■ Task item
Restate the entries word for word, leaving nothing out.

# # # # # # #

(** * participle: the parse-node engine of nodes.go, shallowly embedded

    The operator tree ([node] and its implementations), the parse context
    the nodes drive, and the capture/assignment system ([conform],
    [setField]) are translated function by function.  Go's [reflect] values
    are modelled by an explicit heap of addressable cells, so that the
    aliasing between a struct under construction, the deferred captures
    that point at it and the value list returned to the caller is kept. *)

From Stdlib Require Import ZArith List String Ascii Bool Lia DecimalString.
Import ListNotations.
Open Scope string_scope.
Open Scope Z_scope.
Set Warnings "-register-all".

(** ** Tokens (package lexer) *)

Record Position := mkPosition {
  Filename : string;
  Offset : Z;
  Line : Z;
  Column : Z
}.

Definition Position_eqb (a b : Position) : bool :=
  String.eqb (Filename a) (Filename b) && Z.eqb (Offset a) (Offset b)
  && Z.eqb (Line a) (Line b) && Z.eqb (Column a) (Column b).

(** lexer.EOF is the rune -1. *)
Definition EOF : Z := -1.

Record Token := mkToken {
  Type_ : Z;
  Value_ : string;
  Pos : Position
}.

(** Go's [==] on two lexer.Token structs: field-wise comparison. *)
Definition Token_eqb (a b : Token) : bool :=
  Z.eqb (Type_ a) (Type_ b) && String.eqb (Value_ a) (Value_ b)
  && Position_eqb (Pos a) (Pos b).

Definition Token_EOF (t : Token) : bool := Z.eqb (Type_ t) EOF.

# # # # # # #

■ Solution below
(** * participle: the parse-node engine of nodes.go, shallowly embedded

    The operator tree ([node] and its implementations), the parse context
    the nodes drive, and the capture/assignment system ([conform],
    [setField]) are translated function by function.  Go's [reflect] values
    are modelled by an explicit heap of addressable cells, so that the
    aliasing between a struct under construction, the deferred captures
    that point at it and the value list returned to the caller is kept. *)

From Stdlib Require Import ZArith List String Ascii Bool Lia DecimalString.
Import ListNotations.
Open Scope string_scope.
Open Scope Z_scope.
Set Warnings "-register-all".

(** ** Tokens (package lexer) *)

Record Position := mkPosition {
  Filename : string;
  Offset : Z;
  Line : Z;
  Column : Z
}.

Definition Position_eqb (a b : Position) : bool :=
  String.eqb (Filename a) (Filename b) && Z.eqb (Offset a) (Offset b)
  && Z.eqb (Line a) (Line b) && Z.eqb (Column a) (Column b).

(** lexer.EOF is the rune -1. *)
Definition EOF : Z := -1.

Record Token := mkToken {
  Type_ : Z;
  Value_ : string;
  Pos : Position
}.

(** Go's [==] on two lexer.Token structs: field-wise comparison. *)
Definition Token_eqb (a b : Token) : bool :=
  Z.eqb (Type_ a) (Type_ b) && String.eqb (Value_ a) (Value_ b)
  && Position_eqb (Pos a) (Pos b).

Definition Token_EOF (t : Token) : bool := Z.eqb (Type_ t) EOF.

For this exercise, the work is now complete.